BEGIN Input records
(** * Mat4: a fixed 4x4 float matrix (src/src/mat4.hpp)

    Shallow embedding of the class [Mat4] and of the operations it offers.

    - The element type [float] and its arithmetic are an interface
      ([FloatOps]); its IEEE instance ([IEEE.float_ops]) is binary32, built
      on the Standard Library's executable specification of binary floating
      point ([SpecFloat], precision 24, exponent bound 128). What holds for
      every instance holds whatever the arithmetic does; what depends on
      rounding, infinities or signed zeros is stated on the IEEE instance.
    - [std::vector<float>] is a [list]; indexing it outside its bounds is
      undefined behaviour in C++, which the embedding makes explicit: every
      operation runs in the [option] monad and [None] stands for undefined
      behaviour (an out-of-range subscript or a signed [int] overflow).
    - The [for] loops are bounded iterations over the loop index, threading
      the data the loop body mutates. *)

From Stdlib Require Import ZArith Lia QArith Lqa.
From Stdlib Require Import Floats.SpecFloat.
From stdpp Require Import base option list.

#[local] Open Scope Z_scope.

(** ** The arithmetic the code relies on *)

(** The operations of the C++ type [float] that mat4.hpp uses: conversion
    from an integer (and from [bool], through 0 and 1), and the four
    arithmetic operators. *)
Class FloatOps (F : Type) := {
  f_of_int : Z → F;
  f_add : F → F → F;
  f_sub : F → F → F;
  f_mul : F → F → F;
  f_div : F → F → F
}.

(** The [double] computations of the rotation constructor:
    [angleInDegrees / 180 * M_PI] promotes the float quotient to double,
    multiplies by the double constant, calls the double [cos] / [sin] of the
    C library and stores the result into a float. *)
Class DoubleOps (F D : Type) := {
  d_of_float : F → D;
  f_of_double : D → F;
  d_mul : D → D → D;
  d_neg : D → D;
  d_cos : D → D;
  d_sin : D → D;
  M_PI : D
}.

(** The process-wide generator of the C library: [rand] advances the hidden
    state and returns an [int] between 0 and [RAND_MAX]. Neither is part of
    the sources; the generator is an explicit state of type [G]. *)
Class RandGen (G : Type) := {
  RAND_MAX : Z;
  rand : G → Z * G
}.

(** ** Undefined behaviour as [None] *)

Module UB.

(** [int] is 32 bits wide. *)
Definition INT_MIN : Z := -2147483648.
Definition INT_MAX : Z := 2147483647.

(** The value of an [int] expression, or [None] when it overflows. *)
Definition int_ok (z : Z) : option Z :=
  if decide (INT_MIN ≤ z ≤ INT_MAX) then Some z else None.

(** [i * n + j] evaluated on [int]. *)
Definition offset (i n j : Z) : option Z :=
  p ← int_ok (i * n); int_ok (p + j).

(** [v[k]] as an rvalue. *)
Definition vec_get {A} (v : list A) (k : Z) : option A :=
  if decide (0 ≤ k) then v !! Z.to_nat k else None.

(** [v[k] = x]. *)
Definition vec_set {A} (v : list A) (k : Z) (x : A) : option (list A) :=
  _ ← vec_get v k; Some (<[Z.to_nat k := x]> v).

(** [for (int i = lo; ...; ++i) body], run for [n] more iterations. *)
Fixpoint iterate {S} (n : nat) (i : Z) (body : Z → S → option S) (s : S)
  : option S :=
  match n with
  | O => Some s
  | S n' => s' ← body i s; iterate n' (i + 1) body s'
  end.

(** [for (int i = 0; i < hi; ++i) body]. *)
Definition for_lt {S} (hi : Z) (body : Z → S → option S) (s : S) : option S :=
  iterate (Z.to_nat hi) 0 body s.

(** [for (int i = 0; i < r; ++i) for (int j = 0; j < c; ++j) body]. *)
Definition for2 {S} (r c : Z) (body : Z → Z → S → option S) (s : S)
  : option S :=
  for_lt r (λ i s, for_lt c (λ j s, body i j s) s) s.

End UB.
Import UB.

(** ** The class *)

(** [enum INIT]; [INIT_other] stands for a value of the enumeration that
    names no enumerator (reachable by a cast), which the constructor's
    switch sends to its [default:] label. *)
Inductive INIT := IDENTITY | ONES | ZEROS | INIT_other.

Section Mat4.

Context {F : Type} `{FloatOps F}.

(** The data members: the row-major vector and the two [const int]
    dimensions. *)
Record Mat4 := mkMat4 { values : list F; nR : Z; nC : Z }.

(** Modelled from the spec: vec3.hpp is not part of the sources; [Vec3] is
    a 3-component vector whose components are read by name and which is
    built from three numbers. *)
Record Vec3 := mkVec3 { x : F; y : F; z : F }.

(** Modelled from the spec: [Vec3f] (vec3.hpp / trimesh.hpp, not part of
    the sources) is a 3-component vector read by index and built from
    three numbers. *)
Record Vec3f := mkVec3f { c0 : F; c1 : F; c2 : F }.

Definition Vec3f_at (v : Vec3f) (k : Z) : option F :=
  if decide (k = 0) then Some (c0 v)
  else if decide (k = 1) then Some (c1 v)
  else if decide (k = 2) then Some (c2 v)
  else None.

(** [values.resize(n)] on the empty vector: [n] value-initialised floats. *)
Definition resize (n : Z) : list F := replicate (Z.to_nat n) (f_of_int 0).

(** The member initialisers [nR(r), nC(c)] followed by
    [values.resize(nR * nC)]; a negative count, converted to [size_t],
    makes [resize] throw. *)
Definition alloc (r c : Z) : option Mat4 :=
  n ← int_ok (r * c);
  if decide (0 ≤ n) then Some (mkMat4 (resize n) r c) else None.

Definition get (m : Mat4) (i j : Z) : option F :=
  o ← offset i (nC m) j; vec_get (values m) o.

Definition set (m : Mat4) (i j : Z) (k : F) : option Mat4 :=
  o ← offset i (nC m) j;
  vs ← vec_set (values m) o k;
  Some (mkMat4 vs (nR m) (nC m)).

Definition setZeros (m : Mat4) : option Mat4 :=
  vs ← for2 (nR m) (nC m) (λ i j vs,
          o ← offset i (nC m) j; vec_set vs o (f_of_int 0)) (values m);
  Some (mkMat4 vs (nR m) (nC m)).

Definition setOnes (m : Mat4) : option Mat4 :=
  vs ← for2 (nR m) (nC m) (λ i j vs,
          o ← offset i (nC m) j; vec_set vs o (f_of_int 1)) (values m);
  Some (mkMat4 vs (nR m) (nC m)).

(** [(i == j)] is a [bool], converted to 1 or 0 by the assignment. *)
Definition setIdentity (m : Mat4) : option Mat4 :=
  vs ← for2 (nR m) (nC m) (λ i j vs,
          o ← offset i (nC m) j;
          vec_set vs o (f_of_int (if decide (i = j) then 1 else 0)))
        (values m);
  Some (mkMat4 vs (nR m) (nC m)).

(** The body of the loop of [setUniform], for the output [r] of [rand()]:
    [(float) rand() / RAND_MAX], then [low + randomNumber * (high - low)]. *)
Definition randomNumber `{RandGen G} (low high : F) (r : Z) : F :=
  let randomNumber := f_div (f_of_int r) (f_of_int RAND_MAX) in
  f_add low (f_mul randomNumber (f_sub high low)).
END Input records
BEGIN Input records
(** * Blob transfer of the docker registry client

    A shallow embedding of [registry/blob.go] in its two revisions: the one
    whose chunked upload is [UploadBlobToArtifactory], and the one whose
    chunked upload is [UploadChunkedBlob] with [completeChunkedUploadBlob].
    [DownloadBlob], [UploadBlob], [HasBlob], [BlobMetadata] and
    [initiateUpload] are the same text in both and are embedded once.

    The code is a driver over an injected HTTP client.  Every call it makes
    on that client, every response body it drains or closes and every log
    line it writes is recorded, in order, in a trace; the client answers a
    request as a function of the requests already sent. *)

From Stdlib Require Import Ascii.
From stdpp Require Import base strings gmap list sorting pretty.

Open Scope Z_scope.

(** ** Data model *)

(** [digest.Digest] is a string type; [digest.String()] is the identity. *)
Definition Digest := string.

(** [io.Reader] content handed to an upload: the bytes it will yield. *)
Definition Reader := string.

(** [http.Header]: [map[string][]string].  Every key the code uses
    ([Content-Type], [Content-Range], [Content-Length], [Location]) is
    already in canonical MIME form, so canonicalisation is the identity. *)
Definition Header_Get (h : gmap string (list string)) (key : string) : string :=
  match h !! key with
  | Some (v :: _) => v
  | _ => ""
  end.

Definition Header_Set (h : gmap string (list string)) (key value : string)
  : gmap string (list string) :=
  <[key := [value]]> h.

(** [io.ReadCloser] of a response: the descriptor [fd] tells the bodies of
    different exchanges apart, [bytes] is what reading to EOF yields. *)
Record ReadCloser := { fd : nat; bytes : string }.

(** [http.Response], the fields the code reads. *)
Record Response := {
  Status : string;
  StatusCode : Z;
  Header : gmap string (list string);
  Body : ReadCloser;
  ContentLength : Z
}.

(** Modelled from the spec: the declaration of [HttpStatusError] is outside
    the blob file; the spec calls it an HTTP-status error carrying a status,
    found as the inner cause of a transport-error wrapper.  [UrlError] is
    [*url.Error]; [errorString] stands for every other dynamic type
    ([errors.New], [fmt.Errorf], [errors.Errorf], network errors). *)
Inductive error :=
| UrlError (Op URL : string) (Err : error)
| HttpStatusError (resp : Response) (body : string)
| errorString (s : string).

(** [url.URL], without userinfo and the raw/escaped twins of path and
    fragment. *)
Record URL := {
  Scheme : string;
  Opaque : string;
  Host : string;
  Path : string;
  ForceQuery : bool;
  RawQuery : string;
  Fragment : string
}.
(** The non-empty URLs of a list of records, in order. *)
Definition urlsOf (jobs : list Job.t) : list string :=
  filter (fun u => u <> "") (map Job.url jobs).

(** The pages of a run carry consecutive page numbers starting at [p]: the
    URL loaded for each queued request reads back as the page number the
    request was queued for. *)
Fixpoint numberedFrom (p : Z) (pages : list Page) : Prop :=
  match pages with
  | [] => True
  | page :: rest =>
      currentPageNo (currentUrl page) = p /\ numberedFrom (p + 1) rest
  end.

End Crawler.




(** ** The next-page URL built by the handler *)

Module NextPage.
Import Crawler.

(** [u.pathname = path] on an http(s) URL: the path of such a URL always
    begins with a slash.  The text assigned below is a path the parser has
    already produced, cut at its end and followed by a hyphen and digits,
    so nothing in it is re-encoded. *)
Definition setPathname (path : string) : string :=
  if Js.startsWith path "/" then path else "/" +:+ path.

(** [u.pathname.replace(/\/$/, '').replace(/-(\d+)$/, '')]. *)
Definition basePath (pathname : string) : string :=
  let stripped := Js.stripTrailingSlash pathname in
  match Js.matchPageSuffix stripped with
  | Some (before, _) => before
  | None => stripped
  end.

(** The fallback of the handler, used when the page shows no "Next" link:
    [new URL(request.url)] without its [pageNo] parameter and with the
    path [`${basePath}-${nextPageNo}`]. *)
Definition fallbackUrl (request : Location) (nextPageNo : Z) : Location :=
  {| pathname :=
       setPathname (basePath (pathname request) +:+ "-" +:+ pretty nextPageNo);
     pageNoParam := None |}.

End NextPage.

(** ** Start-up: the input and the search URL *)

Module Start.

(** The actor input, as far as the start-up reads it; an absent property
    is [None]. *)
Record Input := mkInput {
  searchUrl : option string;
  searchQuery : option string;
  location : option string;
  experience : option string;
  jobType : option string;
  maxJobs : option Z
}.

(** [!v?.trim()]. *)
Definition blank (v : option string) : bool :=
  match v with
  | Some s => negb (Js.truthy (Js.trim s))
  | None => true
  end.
END Input records
BEGIN Input records
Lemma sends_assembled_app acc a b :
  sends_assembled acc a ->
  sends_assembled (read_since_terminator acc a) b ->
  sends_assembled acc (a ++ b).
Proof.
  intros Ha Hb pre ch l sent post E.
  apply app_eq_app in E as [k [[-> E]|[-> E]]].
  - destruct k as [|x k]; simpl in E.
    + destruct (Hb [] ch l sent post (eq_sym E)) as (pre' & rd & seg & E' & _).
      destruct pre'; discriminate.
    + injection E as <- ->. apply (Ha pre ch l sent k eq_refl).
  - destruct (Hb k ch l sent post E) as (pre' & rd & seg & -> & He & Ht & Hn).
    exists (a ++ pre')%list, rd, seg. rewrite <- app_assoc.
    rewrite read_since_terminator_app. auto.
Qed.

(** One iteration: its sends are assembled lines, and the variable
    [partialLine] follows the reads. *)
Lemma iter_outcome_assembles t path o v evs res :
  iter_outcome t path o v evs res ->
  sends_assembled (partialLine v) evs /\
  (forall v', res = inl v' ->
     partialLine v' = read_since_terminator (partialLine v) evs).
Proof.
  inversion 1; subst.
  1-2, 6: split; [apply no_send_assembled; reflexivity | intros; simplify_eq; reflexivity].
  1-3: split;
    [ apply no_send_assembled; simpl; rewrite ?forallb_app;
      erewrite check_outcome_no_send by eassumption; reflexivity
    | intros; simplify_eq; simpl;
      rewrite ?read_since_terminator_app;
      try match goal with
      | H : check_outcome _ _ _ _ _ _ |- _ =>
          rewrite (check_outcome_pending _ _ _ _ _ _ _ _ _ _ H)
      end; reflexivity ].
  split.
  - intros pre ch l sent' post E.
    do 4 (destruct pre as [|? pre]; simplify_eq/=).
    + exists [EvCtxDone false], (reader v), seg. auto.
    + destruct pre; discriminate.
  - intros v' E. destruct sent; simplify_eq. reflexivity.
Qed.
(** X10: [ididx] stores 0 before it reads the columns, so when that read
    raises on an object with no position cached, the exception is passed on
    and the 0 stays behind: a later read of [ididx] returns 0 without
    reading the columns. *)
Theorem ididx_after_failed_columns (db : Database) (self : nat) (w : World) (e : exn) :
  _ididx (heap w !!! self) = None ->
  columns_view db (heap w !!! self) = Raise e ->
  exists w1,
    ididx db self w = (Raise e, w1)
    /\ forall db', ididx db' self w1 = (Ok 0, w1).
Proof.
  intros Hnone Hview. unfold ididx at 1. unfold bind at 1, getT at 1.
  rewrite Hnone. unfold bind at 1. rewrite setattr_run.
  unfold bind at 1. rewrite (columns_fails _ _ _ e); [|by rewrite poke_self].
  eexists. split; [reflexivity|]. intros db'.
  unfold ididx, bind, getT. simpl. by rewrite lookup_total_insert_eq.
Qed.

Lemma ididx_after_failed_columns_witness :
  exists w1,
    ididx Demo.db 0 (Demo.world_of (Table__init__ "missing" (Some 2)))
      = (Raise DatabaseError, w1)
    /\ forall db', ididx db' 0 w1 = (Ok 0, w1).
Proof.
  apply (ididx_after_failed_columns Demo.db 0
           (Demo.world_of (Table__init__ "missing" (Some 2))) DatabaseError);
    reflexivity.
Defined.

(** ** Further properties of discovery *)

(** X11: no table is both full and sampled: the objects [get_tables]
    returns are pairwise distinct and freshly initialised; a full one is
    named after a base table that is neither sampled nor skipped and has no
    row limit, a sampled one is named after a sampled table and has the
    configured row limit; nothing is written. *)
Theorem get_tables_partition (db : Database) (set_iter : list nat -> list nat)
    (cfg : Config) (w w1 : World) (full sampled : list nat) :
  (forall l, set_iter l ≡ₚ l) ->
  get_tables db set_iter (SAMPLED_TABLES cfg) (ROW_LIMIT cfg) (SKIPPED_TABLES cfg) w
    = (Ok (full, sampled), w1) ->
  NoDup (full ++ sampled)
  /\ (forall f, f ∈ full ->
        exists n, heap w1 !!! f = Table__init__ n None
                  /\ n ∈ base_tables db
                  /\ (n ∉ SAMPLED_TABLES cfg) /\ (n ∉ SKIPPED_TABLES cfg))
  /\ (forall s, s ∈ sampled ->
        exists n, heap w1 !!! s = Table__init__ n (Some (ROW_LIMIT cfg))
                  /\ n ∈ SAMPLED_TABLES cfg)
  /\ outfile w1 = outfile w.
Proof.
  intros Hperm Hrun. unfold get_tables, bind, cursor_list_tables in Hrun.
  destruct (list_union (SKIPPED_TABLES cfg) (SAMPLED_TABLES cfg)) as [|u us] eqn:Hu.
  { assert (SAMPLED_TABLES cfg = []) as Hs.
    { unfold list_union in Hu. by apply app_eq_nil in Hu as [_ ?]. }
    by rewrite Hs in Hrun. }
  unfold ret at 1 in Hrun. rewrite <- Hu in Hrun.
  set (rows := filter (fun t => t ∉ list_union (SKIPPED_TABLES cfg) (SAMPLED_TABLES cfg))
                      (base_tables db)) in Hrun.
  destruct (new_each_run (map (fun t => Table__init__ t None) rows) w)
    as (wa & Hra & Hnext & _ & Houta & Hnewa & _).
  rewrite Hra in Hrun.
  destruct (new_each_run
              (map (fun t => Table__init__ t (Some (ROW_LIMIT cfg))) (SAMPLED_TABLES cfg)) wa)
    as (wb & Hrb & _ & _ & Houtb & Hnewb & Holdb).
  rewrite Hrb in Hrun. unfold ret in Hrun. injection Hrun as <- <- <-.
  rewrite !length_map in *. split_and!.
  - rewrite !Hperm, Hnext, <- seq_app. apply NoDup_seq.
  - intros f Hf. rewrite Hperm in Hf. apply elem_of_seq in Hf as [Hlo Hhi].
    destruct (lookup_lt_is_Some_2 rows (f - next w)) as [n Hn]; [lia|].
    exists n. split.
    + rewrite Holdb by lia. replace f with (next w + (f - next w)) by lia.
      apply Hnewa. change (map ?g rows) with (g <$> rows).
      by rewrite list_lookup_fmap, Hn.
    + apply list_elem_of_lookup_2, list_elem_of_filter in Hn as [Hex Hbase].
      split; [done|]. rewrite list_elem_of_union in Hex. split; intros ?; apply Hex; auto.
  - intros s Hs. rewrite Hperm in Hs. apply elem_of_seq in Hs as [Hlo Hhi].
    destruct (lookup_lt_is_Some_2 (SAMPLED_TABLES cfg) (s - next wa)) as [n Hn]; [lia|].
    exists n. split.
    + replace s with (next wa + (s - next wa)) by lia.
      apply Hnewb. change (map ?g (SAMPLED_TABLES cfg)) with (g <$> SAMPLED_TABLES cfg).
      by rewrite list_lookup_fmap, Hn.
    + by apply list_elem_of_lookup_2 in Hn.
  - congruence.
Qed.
END Input records
— Instructions for the task —
Go through the listing above and copy each line in which the string "calls" is found.

— Result of this task —
    multiplies by the double constant, calls the double [cos] / [sin] of the
    the blob file; the spec calls it an HTTP-status error carrying a status,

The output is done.